ABOUT THIS EXERCISE:
What is needed here is an exact repetition of the records below, beginning at the line that has "Proof. intros [<- <-]%unpack_pack" and stopping after the line that has "Definition mm_end (f".

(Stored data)
___

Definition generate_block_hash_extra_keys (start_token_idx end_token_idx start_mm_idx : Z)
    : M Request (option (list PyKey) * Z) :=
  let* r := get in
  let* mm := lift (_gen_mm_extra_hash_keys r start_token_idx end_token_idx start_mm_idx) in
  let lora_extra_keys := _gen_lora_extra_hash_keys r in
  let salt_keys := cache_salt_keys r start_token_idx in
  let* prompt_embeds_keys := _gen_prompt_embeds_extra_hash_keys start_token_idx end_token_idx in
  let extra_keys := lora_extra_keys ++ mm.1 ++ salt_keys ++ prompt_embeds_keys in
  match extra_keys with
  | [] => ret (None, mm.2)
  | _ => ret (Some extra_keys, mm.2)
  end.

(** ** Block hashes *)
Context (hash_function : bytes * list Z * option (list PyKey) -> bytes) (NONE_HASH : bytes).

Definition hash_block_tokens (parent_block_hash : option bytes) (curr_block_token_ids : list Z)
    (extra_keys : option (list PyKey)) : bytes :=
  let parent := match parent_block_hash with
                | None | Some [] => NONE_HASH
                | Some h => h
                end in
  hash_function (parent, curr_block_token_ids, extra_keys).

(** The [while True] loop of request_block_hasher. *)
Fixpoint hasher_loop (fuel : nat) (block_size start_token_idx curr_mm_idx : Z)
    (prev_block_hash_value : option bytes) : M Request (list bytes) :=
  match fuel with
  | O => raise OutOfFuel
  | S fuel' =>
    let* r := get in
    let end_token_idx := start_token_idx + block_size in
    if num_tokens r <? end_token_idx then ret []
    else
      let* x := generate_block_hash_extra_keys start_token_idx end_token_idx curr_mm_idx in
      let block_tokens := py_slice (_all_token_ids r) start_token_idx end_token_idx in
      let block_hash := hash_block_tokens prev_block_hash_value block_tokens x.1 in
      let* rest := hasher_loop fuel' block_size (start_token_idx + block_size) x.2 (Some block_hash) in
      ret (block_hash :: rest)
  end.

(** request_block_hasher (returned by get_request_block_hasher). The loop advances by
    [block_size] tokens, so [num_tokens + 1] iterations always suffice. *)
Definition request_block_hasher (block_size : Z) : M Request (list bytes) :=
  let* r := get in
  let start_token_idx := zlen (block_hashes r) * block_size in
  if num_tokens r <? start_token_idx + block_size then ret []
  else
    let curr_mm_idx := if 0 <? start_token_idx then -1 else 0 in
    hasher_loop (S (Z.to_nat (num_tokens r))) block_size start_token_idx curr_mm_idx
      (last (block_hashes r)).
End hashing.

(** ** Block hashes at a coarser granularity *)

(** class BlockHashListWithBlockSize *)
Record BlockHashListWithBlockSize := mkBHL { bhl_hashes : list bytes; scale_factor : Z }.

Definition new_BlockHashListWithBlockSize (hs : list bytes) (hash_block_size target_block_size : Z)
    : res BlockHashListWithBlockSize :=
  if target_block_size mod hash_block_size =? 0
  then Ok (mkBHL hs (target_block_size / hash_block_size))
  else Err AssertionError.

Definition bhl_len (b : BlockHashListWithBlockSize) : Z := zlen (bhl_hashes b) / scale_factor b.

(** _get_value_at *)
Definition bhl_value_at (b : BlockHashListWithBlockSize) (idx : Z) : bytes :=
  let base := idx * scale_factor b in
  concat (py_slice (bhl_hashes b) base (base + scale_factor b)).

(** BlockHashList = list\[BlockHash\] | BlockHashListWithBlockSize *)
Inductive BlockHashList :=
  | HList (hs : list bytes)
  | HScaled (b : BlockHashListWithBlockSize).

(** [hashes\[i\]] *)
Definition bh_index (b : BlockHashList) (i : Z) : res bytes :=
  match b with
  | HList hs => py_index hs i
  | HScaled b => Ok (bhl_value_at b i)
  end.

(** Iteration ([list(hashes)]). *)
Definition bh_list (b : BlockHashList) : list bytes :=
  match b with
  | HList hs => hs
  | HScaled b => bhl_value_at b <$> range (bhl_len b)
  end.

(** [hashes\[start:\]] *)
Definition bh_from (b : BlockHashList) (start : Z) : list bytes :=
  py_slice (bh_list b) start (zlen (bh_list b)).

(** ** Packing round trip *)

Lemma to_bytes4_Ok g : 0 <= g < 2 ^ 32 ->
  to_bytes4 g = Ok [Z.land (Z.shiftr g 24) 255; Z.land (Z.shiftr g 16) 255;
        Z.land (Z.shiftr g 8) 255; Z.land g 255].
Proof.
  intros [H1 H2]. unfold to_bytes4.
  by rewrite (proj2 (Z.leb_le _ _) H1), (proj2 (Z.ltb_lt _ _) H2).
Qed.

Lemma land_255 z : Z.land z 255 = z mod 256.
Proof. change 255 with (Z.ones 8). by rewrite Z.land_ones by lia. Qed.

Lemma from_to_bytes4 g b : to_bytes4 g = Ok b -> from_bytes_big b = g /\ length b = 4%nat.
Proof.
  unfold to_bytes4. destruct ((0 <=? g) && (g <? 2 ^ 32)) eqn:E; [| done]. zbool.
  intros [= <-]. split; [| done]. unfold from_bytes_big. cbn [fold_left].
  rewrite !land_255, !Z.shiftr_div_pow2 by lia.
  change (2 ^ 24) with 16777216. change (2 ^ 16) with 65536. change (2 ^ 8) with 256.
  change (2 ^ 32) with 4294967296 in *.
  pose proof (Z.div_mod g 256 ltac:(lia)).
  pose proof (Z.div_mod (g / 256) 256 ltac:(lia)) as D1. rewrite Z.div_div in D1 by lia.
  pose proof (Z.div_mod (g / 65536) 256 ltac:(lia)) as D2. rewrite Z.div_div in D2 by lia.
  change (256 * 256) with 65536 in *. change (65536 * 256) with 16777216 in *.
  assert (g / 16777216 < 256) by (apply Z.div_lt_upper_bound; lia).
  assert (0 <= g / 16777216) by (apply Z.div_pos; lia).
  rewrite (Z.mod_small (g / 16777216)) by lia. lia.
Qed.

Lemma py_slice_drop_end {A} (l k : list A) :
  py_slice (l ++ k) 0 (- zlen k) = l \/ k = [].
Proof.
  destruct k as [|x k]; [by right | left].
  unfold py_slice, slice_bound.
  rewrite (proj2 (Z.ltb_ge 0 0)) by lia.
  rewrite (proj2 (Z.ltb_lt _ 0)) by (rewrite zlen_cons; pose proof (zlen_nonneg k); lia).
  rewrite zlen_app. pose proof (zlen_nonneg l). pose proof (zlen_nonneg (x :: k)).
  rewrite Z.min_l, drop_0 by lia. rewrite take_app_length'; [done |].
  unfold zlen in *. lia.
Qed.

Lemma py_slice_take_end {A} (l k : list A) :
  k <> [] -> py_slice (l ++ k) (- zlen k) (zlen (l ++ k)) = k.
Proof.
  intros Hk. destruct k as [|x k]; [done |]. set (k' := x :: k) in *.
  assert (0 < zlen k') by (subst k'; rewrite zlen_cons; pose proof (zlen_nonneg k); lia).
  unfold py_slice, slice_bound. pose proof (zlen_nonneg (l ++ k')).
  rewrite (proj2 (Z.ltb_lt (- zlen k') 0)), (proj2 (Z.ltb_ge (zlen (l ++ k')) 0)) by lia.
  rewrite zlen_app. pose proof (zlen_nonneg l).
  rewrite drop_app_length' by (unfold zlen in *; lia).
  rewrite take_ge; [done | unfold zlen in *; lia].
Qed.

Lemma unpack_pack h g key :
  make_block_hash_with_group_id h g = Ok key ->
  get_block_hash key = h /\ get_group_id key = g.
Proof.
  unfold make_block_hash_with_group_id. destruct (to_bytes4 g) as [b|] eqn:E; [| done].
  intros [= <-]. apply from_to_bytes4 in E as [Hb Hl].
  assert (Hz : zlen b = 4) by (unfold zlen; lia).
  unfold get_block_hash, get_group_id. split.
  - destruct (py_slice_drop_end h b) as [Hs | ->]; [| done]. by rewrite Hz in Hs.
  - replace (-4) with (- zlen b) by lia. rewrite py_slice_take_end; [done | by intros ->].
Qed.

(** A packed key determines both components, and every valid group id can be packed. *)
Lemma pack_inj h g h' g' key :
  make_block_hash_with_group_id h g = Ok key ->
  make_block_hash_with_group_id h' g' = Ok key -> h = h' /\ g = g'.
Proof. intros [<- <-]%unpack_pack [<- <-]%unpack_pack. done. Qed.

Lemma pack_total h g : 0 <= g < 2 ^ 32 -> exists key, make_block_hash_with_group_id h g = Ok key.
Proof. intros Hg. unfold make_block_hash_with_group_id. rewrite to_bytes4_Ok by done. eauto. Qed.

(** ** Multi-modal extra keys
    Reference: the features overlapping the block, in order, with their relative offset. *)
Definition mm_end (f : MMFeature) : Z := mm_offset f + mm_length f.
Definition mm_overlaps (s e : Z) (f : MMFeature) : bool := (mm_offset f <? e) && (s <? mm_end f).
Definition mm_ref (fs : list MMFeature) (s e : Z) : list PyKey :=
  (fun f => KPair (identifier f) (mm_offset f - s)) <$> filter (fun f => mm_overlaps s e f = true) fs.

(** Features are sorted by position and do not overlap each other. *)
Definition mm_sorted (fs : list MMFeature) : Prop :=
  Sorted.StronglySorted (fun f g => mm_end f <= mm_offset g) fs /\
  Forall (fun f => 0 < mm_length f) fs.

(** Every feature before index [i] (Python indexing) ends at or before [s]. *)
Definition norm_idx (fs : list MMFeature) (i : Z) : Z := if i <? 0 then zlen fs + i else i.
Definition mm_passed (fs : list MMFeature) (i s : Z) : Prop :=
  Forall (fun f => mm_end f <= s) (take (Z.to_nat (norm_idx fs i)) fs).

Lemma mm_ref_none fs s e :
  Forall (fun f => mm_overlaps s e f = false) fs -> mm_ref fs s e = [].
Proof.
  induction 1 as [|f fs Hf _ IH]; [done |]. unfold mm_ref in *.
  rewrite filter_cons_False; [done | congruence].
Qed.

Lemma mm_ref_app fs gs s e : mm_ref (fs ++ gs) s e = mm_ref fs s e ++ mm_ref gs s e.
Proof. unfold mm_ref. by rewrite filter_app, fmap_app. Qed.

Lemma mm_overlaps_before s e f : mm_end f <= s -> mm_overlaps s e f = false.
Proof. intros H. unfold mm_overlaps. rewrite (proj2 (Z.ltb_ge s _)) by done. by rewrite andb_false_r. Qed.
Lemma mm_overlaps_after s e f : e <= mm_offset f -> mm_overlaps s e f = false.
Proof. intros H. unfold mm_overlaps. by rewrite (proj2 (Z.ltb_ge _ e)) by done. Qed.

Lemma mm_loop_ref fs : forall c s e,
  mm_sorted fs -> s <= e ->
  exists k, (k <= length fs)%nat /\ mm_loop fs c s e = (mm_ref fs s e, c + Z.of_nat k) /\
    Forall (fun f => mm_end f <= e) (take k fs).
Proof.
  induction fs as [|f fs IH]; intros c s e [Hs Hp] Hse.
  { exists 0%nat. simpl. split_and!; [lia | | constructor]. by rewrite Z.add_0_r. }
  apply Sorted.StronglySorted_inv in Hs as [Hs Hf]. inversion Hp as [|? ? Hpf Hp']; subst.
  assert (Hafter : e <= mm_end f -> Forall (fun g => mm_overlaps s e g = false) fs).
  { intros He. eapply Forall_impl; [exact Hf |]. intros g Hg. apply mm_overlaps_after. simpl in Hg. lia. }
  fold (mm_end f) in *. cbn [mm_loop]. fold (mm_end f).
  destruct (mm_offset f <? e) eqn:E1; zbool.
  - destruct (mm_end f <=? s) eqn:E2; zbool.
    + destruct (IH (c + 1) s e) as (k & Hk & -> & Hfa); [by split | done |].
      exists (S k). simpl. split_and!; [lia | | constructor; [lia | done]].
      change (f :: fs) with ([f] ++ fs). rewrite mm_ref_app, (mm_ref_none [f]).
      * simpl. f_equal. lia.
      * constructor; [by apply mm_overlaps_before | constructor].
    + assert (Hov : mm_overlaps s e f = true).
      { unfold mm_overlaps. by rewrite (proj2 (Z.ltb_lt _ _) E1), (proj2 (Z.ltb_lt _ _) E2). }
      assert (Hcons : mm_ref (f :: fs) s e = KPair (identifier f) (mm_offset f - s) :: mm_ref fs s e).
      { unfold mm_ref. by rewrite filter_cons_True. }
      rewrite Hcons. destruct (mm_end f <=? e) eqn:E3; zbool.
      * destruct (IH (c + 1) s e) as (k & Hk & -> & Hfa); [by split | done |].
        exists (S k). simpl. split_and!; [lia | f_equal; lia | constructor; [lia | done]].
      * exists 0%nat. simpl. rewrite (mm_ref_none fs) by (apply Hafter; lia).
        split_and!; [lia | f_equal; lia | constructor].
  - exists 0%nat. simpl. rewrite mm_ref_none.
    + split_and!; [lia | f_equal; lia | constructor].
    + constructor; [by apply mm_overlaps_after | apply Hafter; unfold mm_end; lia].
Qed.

___

RESPONSE TO THIS EXERCISE:
Proof. intros [<- <-]%unpack_pack [<- <-]%unpack_pack. done. Qed.

Lemma pack_total h g : 0 <= g < 2 ^ 32 -> exists key, make_block_hash_with_group_id h g = Ok key.
Proof. intros Hg. unfold make_block_hash_with_group_id. rewrite to_bytes4_Ok by done. eauto. Qed.

(** ** Multi-modal extra keys
    Reference: the features overlapping the block, in order, with their relative offset. *)
Definition mm_end (f : MMFeature) : Z := mm_offset f + mm_length f.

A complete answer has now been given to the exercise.